The GOP Congress should then amend the federal bankruptcy law to provide for a way -- now absent -- for states to declare bankruptcy. (Municipalities can do so under current law, but states have no such relief.)
Here's the key: The reforms must require that states abrogate their public-employee union agreements in the bankruptcy process, just as private corporations like Delta and Chrysler have done. The wage hikes, the work rules, the pension plans all go out the window.
Few states will have the starch to cut benefits for those now receiving them. But most will cut pensions for current workers and all will slice them for future employees. Even the threat will be a powerful bargaining tool.
And beyond the fiscal adjustments, the power of the municipal- and public-employee unions will be broken.
Voters throughout America will loudly applaud if Congress tells the profligate states, "Work it out on your own. Don't look to us for a bailout."
President Obama could veto the bankruptcy reforms -- but a Republican Congress need do nothing to assist states in their plight until he relents. All of the political and financial leverage will be on Congress' side.

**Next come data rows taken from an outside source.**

(** The block [bp] of [n] units, not in use any more, goes to the free list. *)
Lemma free_at fuel s fl A A' bp n :
  heap_ok s fl A → (length fl ≤ fuel)%nat → h_base s < bp → 0 < n → bp + n ≤ brk s →
  h_size <$> hmem s !! bp = Some n → (∀ x, x ∈ fl → x.1 + x.2 ≤ bp ∨ bp + n ≤ x.1) →
  (∀ h k, A' !! h = Some k → A !! h = Some k ∧ h ≠ bp ∧ (bp + n ≤ h ∨ h + k ≤ bp)) →
  ∃ s' fl', free fuel (bp + 1) s = Ok tt s' ∧ heap_ok s' fl' A' ∧ (length fl' ≤ S (length fl))%nat ∧
    units_of fl' = units_of fl + n ∧ brk s' = brk s ∧ h_base s' = h_base s ∧
    (∀ u, u ∉ fst <$> fl → u ≠ bp → hmem s' !! u = hmem s !! u) ∧ ∃ y, y ∈ fl' ∧ n ≤ y.2.
Proof.
  intros Hok Hfuel Hbase Hn Hbrk Hsize Hdisj HA.
  destruct (free_place fuel s fl A bp n Hok Hfuel Hbase Hn Hdisj) as (f1 & x & f2 & -> & Hfind & Hx & Hx2 & Hf2 & Hmx).
  assert (Hseg : chained (hmem s) (adr f2 (h_base s) 0) f2 (h_base s)).
  { pose proof (hp_seg _ _ _ Hok) as H. apply chained_app in H as (p & _ & _ & r & Hr & H). by rewrite <- (chained_head _ _ _ _ H). }
  pose proof (hp_order _ _ _ Hok) as Ho. apply StronglySorted_app in Ho as (_ & _ & [_ O2]%StronglySorted_cons).
  pose proof (hp_brk _ _ _ Hok). pose proof (hp_base _ _ _ Hok).
  destruct (Z.eqb_spec (bp + n) (adr f2 (h_base s) 0)) as [Eup|Eup].
  - destruct f2 as [|y f3]; [unfold adr in Eup; cbn in Eup; lia|]. change (adr (y :: f3) (h_base s) 0) with y.1 in *.
    destruct Hseg as (_ & r & Hy & Hseg). apply StronglySorted_cons in O2 as [Hall O3]. rewrite Forall_forall in Hall.
    assert (Hyin : y ∈ f1 ++ x :: y :: f3) by (clear; set_solver). pose proof (hp_free _ _ _ Hok y Hyin).
    pose proof (hp_sizes _ _ _ _ Hok Hyin).
    apply (free_with fuel s A A' bp n f1 x (y :: f3) f3 (n + y.2) r); try done; try lia.
    + unfold join_up. change (adr (y :: f3) (h_base s) 0) with y.1. rewrite (proj2 (Z.eqb_eq _ _) Eup), Hy. cbn.
      rewrite u32_small by lia. done.
    + intros z Hz. split; [clear -Hz; set_solver|]. specialize (Hall z Hz). unfold gap in Hall. lia.
    + cbn [length]. lia.
    + intros h k Hh. destruct (HA h k Hh) as (Hh' & Hhb & Hd). split_and!; try done.
      destruct (hp_alloc _ _ _ Hok h k Hh') as (A1 & _). pose proof (hp_disj _ _ _ Hok h k y Hh' Hyin). lia.
    + rewrite units_cons. lia.
  - apply (free_with fuel s A A' bp n f1 x f2 f2 n (adr f2 (h_base s) 0)); try done.
    { unfold join_up. by rewrite (proj2 (Z.eqb_neq _ _) Eup). }
    intros y Hy. split; [done|]. destruct f2 as [|z f2]; [by apply not_elem_of_nil in Hy|]. unfold adr in Eup. cbn in Eup.
    specialize (Hf2 z ltac:(clear; set_solver)). apply elem_of_cons in Hy as [->|Hy]; [lia|].
    apply StronglySorted_cons in O2 as [Hall _]. rewrite Forall_forall in Hall. specialize (Hall y Hy). unfold gap in Hall.
    pose proof (hp_sizes _ _ _ z Hok ltac:(clear; set_solver)). lia.
Qed.
(* ===== verification/MkfsFile.v ===== *)
(** * mkfs.c: the blocks of a file under construction

    [mfile V x P l fb] says that the slots of inode [x] in use are those of
    [P], that they name distinct data blocks below the next free one [fb], and
    that these hold the bytes [l] followed by zeros.  A file of [n] bytes uses
    the slots [needs n], which are [nblk n] blocks.  [iappend] extends [l] and
    takes just the blocks the new bytes need. *)

From S2P Require Import Prelude Kernel Bytes Disk Bcache Log LogSpec Inode FsTx Fs FsFile FsWrite FsContents FsDir Mkfs.
Import Mkfs.

(** ** The blocks of a file under construction *)

(** Slot [j] is in use in a file of [n] bytes. *)
Definition needs (n j : nat) : bool :=
  bool_decide (512 * (if decide (j < 13)%nat then j else j - 1) < n)%nat.

(** The number of blocks of a file of [n] bytes. *)
Definition nblk (n : nat) : Z :=
  (Z.of_nat n + 511) / 512 + (if 6144 <? Z.of_nat n then 1 else 0).

#[global] Arguments needs : simpl never.
#[global] Arguments nblk : simpl never.

(** The slots of [x] in use are those of [P], in distinct data blocks below
    [fb]; they hold [l], followed by zeros. *)
Record mfile (V : list block) (x : inode) (P : nat → bool) (l : list Z) (fb : Z) : Prop := {
  mf_len : length (i_addrs x) = 13%nat;
  mf_word : Forall (λ a, 0 ≤ a < 2 ^ 32) (i_addrs x);
  mf_slot j : (j < nslots)%nat → slot V x j ≠ 0 ↔ P j = true;
  mf_data j : (j < nslots)%nat → slot V x j ≠ 0 → nmeta ≤ slot V x j < fb;
  mf_inj j j' : (j < nslots)%nat → (j' < nslots)%nat → slot V x j ≠ 0 → slot V x j = slot V x j' → j = j';
  mf_byte p : Z.of_nat p < MAXFILE * BSIZE → slot V x (fslot (p / 512)) ≠ 0 → fbyte V x p = Some (default 0 (l !! p))
}.

(** What a step of mkfs on file [x] leaves alone. *)
Record mstep (V : list block) (x : inode) (fb : Z) (V' : list block) (x' : inode) (fb' : Z) : Prop := {
  ms_len : length V' = length V;
  ms_blk : Forall blk V → Forall blk V';
  ms_inode : x' = x <| i_addrs := i_addrs x' |>;
  ms_own j : (j < nslots)%nat → slot V' x' j = slot V x j ∨ fb ≤ slot V' x' j;
  ms_frame b : 0 ≤ b < fb → (∀ j, (j < nslots)%nat → slot V x j ≠ 0 → slot V x j ≠ b) →
    V' !! Z.to_nat b = V !! Z.to_nat b;
  ms_high b : fb' ≤ b → V' !! Z.to_nat b = V !! Z.to_nat b;
  ms_fb : fb ≤ fb'
}.

Lemma mstep_refl V x fb : mstep V x fb V x fb.
Proof. split; try done; [destruct x; by usetf|auto]. Qed.

Lemma mstep_trans V1 x1 f1 V2 x2 f2 V3 x3 f3 :
  0 < f1 → mstep V1 x1 f1 V2 x2 f2 → mstep V2 x2 f2 V3 x3 f3 → mstep V1 x1 f1 V3 x3 f3.
Proof.
  intros Hpos [L1 B1 I1 O1 F1 H1 X1] [L2 B2 I2 O2 F2 H2 X2]. split; try lia; [auto|rewrite I2, I1; by usetf|..].
  - intros j Hj. destruct (O2 j Hj), (O1 j Hj); lia.
  - intros b Hb Hn. rewrite F2; [by apply F1|lia|]. intros j Hj Hne. destruct (O1 j Hj) as [E|E]; [|lia].
    rewrite E in *. auto.
  - intros b Hb. rewrite H2 by done. apply H1. lia.
Qed.
Lemma built_update :
  freeblock s1 = freeblock s + (nblk (length l') - nblk (length l)) → freeblock s1 ≤ FSSIZE →
  built s2 (<[k := (t, l')]> A).
Proof using All.
  intros Hfb Hle. pose proof (bu_image _ _ Hb) as Him. pose proof (bu_holds _ _ Hb k t l Hk) as Hx.
  assert (Hlow : ∀ b, 0 ≤ b < 32 → img s2 !! Z.to_nat b = img s !! Z.to_nat b).
  { intros b Hlt. rewrite (wr_block _ _ _ _ Hw) by lia. eapply fstep_low; [done|apply Hx|done|].
    change nmeta with 59. lia. }
  split; rewrite ?length_insert.
  - eapply image_wrote; [|exact Hw]. by eapply image_step.
  - destruct (bu_super _ _ Hb) as (d & Hd & E). exists d. split; [|done].
    pose proof (Hlow 1 ltac:(lia)) as H1. change (Z.to_nat 1) with 1%nat in H1. by rewrite H1.
  - intros b Hlt. rewrite Hlow by lia. by apply (bu_log _ _ Hb).
  - rewrite (wr_next _ _ _ _ Hw), (fp_inode _ _ _ _ Hst). apply Hb.
  - apply Hb.
  - rewrite (wr_fb _ _ _ _ Hw), Hfb, (bu_total _ _ Hb), (total_insert A k t l l' Hk). lia.
  - intros k' t0 l0 Hk'. destruct (decide (k' = k)) as [->|N].
    + rewrite list_lookup_insert_eq in Hk' by (by eapply lookup_lt_Some). injection Hk' as <- <-. apply update_this.
    + rewrite list_lookup_insert_ne in Hk' by done. by eapply update_else.
  - intros m Hm. pose proof (lookup_lt_Some _ _ _ Hk). rewrite (wr_else _ _ _ _ Hw) by lia.
    rewrite (fstep_dino s x s1 x1 _ _ _ Him (ho_file _ _ _ _ Hx) Hst) by lia. by apply (bu_unused _ _ Hb).
  - apply update_apart.
Qed.
End update.
(** ** The operation table *)

(** [type_descriptor<R, Args...>]: four function pointers.  The storage
    arguments are references to the [buf] of a container, given here by the
    container's address. *)
Record type_descriptor (tname val Args R : Type) := mk_descriptor {
  copy : cid → cid → M tname val unit;       (* (storage_t const& src, storage_t& dst) *)
  move : cid → cid → M tname val unit;       (* (storage_t& src, storage_t& dst) *)
  destroy : cid → M tname val unit;          (* (storage_t& src) *)
  invoke : cid → Args → M tname val R        (* (storage_t const& src, Args... args) *)
}.
Arguments mk_descriptor {tname val Args R} copy move destroy invoke.
Arguments copy {tname val Args R} t src dst.
Arguments move {tname val Args R} t src dst.
Arguments destroy {tname val Args R} t src.
Arguments invoke {tname val Args R} t src args.

Section function.
Context {tname val Args R : Type} `{!CxxTypes tname val Args R}.
#[local] Abbreviation M := (M tname val).
#[local] Abbreviation state := (state tname val).
#[local] Abbreviation desc_ptr := (desc_ptr tname).
#[local] Abbreviation type_descriptor := (type_descriptor tname val Args R).

(** Whether [T(T&&)] is declared [noexcept]. *)
Definition nothrow_move_ctor (T : tname) : bool :=
  match move_ctor T with
  | move_noexcept _ => true
  | move_throwing _ => false
  end.

(** [std::is_nothrow_move_constructible_v<T>]: whether the expression
    [T(std::declval<T&&>())] is known not to throw.  The expression constructs
    a temporary and destroys it, so the trait asks for a non-throwing
    destructor as much as for a non-throwing move constructor. *)
Definition is_nothrow_move_constructible (T : tname) : bool :=
  nothrow_move_ctor T && nothrow_destructor T.

(** The expression [T(std::move(x))]. *)
Definition move_construct (T : tname) (v : val) : exn + val * val :=
  match move_ctor T with
  | move_noexcept f => inr (f v)
  | move_throwing f => f v
  end.

(** [storage_t] is [std::aligned_storage_t<sizeof(void* ), alignof(void* )>]:
    its alignment is that of a pointer. *)
Definition alignof_storage_t : Z := alignof_ptr.

Definition is_small (T : tname) : bool :=
  (sizeof T <=? sizeof_ptr) && is_nothrow_move_constructible T
  && (alignof_storage_t `mod` alignof T =? 0).

(** [get_pointer<T>(buf)], for the [buf] of the container at [c]. *)
Definition get_pointer (T : tname) (c : cid) : M ptr :=
  if is_small T then ret (buf_ptr c)
  else b ← get_buf c;
       match b with
       | slot_ptr a => ret (heap_ptr a)
       | _ => undef
       end.

(** [new T(x)] with [x] read through [p]; [init] is the constructor used.
    The cell is obtained first; a constructor that throws gives it back. *)
Definition new_expr (init : val → exn + val) (p : M val) : M addr :=
  a ← operator_new;
  v ← p;
  match init v with
  | inr v' => λ s, Val a (set_heap <[a := v']> s)
  | inl e => log (ev_delete a);; throw e
  end.

(** [delete p] *)
Definition delete_expr (T : tname) (p : ptr) : M unit :=
  match p with
  | nullptr => ret ()
  | heap_ptr a => v ← load p; log (ev_dtor T v);; operator_delete a
  | buf_ptr _ => undef
  end.

(** [p->~T()] for an object constructed in the [buf] of [c]. *)
Definition destructor_call (T : tname) (c : cid) (p : ptr) : M unit :=
  v ← load p; log (ev_dtor T v);; set_buf c slot_uninit.

Definition get_empty_func_descriptor : desc_ptr := empty_desc.

(** The static [empty] of [get_empty_func_descriptor]. *)
Definition empty : type_descriptor :=
  mk_descriptor
    (λ src dst, ret ())
    (λ src dst, ret ())
    (λ src, ret ())
    (λ src args, throw bad_function_call).

Definition get_func_descriptor (T : tname) : desc_ptr := func_desc T.

(** The static [result] of [get_func_descriptor<T>]. *)
Definition result (T : tname) : type_descriptor :=
  mk_descriptor
    (λ src dst,
       if is_small T then
         p ← get_pointer T src;
         v ← load p;
         log (ev_copy T v);;
         match copy_ctor T v with
         | inr v' => set_buf dst (slot_obj v')
         | inl e => throw e
         end
       else
         a ← new_expr (λ v, copy_ctor T v)
                (p ← get_pointer T src; v ← load p; log (ev_copy T v);; ret v);
         set_buf dst (slot_ptr a))
    (λ src dst,
       if is_small T then
         p ← get_pointer T src;
         v ← load p;
         log (ev_move T v);;
         match move_construct T v with
         | inr (v', r) =>
             set_buf dst (slot_obj v');;
             store p r;;
             p' ← get_pointer T src;
             destructor_call T src p'
         | inl e => throw e
         end
       else
         b ← get_buf src;
         match b with
         | slot_ptr a => set_buf dst (slot_ptr a)
         | _ => undef
         end)
    (λ src,
       if is_small T then
         p ← get_pointer T src;
         destructor_call T src p
       else
         p ← get_pointer T src;
         delete_expr T p)
    (λ src args,
       p ← get_pointer T src;
       v ← load p;
       match call T v args with
       | inr r => ret r
       | inl e => throw e
       end).
Lemma filter_unique_delete (ls : list Lens.t) k l :
  NoDup (Lens.id <$> ls) -> ls !! k = Some l ->
  List.filter (fun l' => negb (Lens.id l' =? Lens.id l)%Z) ls = delete k ls.
Proof.
  revert k. induction ls as [|a ls IH]; intros k Hnd Hk; [discriminate|].
  destruct k as [|k]; simpl in *.
  - injection Hk as ->. rewrite Z.eqb_refl. simpl.
    apply filter_keep_all. apply Forall_lookup_2. intros j l' Hj.
    apply Bool.negb_true_iff, Z.eqb_neq.
    apply (unique_id_elsewhere (l :: ls) 0%nat l Hnd eq_refl (S j) l');
      [lia | exact Hj].
  - assert (Ha : Lens.id a <> Lens.id l).
    { apply (unique_id_elsewhere (a :: ls) (S k) l Hnd Hk 0%nat a);
        [lia | reflexivity]. }
    apply Z.eqb_neq in Ha. rewrite Ha. simpl. f_equal.
    apply IH; [|exact Hk]. inversion Hnd; assumption.
Qed.

Lemma findIndex_unique (ls : list Lens.t) k l :
  NoDup (Lens.id <$> ls) -> ls !! k = Some l ->
  Js.findIndex (fun l' => (Lens.id l' =? Lens.id l)%Z) ls = Z.of_nat k.
Proof.
  intros Hnd Hk. unfold Js.findIndex.
  rewrite (findIndex_from_first _ 0 ls k l Hk (Z.eqb_refl _)); [lia|].
  intros j y Hj Hy. apply Z.eqb_neq.
  apply (unique_id_elsewhere ls k l Hnd Hk j y); [lia | exact Hy].
Qed.

Lemma deleteLens_absent st id :
  Forall (fun l => Lens.id l <> id) (lenses st) -> deleteLens st id = st.
Proof.
  intros H. unfold deleteLens.
  rewrite filter_keep_all
    by (eapply Forall_impl; [exact H|]; cbv beta; intros l Hl;
        apply Bool.negb_true_iff, Z.eqb_neq; exact Hl).
  unfold Js.findIndex. rewrite findIndex_from_absent
    by (eapply Forall_impl; [exact H|]; cbv beta; intros l Hl;
        apply Z.eqb_neq; exact Hl).
  rewrite set_lenses_same.
  destruct (Z.ltb_spec (-1) (Z.of_nat (length (lenses st)))); [|lia].
  unfold Js.filteri. rewrite filter_from_negative by lia.
  apply set_distances_same.
Qed.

The result could be the greatest revolution in state and local governance since public-employee unions came on the scene. The public and the voters would get their local governments back, and the grip of public unions will be weakened. It would be the state and local equivalent of President Ronald Reagan's tough stand against the air-traffic controllers' strike.
Politically, the unions that fund and fuel the Democratic Party would be emasculated, dramatically shifting the national balance of power.
Former British Prime Minister Margaret Thatcher's prediction about socialism will have come true for America's states: "Sooner or later, they run out of other peoples' money."
Go to DickMorris.com to read all of Dick's columns!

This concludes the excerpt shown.